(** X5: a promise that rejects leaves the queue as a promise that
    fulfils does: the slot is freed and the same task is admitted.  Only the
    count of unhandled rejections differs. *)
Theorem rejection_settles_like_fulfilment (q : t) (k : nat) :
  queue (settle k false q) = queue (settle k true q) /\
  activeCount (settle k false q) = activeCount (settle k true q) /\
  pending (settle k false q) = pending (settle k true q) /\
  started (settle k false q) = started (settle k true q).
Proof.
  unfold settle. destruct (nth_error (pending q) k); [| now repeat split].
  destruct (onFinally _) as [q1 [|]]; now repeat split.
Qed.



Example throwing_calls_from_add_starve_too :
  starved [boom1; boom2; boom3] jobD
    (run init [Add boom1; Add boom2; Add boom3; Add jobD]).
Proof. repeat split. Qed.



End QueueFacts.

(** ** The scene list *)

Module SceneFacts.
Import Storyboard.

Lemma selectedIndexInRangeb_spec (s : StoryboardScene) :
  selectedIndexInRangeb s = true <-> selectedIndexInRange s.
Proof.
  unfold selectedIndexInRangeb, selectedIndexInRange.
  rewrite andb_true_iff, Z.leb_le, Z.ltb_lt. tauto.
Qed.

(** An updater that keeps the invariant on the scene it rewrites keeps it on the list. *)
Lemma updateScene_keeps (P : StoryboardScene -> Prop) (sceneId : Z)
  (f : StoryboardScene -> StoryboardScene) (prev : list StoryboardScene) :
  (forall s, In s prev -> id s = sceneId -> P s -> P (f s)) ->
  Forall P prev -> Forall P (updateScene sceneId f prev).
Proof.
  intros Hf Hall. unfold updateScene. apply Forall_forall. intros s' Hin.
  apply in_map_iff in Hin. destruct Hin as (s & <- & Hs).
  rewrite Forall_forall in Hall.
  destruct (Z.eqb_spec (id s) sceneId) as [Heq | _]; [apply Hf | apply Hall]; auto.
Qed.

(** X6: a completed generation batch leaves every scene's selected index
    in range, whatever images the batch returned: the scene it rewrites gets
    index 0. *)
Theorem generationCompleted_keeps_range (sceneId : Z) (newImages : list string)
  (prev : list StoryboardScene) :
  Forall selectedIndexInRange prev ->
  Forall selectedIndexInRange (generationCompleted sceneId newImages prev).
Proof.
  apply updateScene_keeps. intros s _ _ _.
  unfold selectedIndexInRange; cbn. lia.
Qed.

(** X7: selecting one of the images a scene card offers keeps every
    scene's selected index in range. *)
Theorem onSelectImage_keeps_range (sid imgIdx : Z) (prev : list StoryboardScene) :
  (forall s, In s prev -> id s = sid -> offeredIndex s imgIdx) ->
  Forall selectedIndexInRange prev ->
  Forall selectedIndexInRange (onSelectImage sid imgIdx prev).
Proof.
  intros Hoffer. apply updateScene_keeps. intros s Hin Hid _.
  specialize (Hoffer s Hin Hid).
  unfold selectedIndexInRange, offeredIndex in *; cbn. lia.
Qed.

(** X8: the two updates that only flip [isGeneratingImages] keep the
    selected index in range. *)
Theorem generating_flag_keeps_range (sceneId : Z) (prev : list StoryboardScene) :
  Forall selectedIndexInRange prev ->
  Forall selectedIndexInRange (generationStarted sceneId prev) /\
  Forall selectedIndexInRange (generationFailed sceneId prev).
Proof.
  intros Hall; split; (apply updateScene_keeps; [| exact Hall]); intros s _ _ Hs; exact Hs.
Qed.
- - - - - - -
◆ Required action: Working from the entries above, return all lines that contain "Theorem".

◆ Solution to this problem:
Theorem rejection_settles_like_fulfilment (q : t) (k : nat) :
Theorem generationCompleted_keeps_range (sceneId : Z) (newImages : list string)
Theorem onSelectImage_keeps_range (sid imgIdx : Z) (prev : list StoryboardScene) :
Theorem generating_flag_keeps_range (sceneId : Z) (prev : list StoryboardScene) :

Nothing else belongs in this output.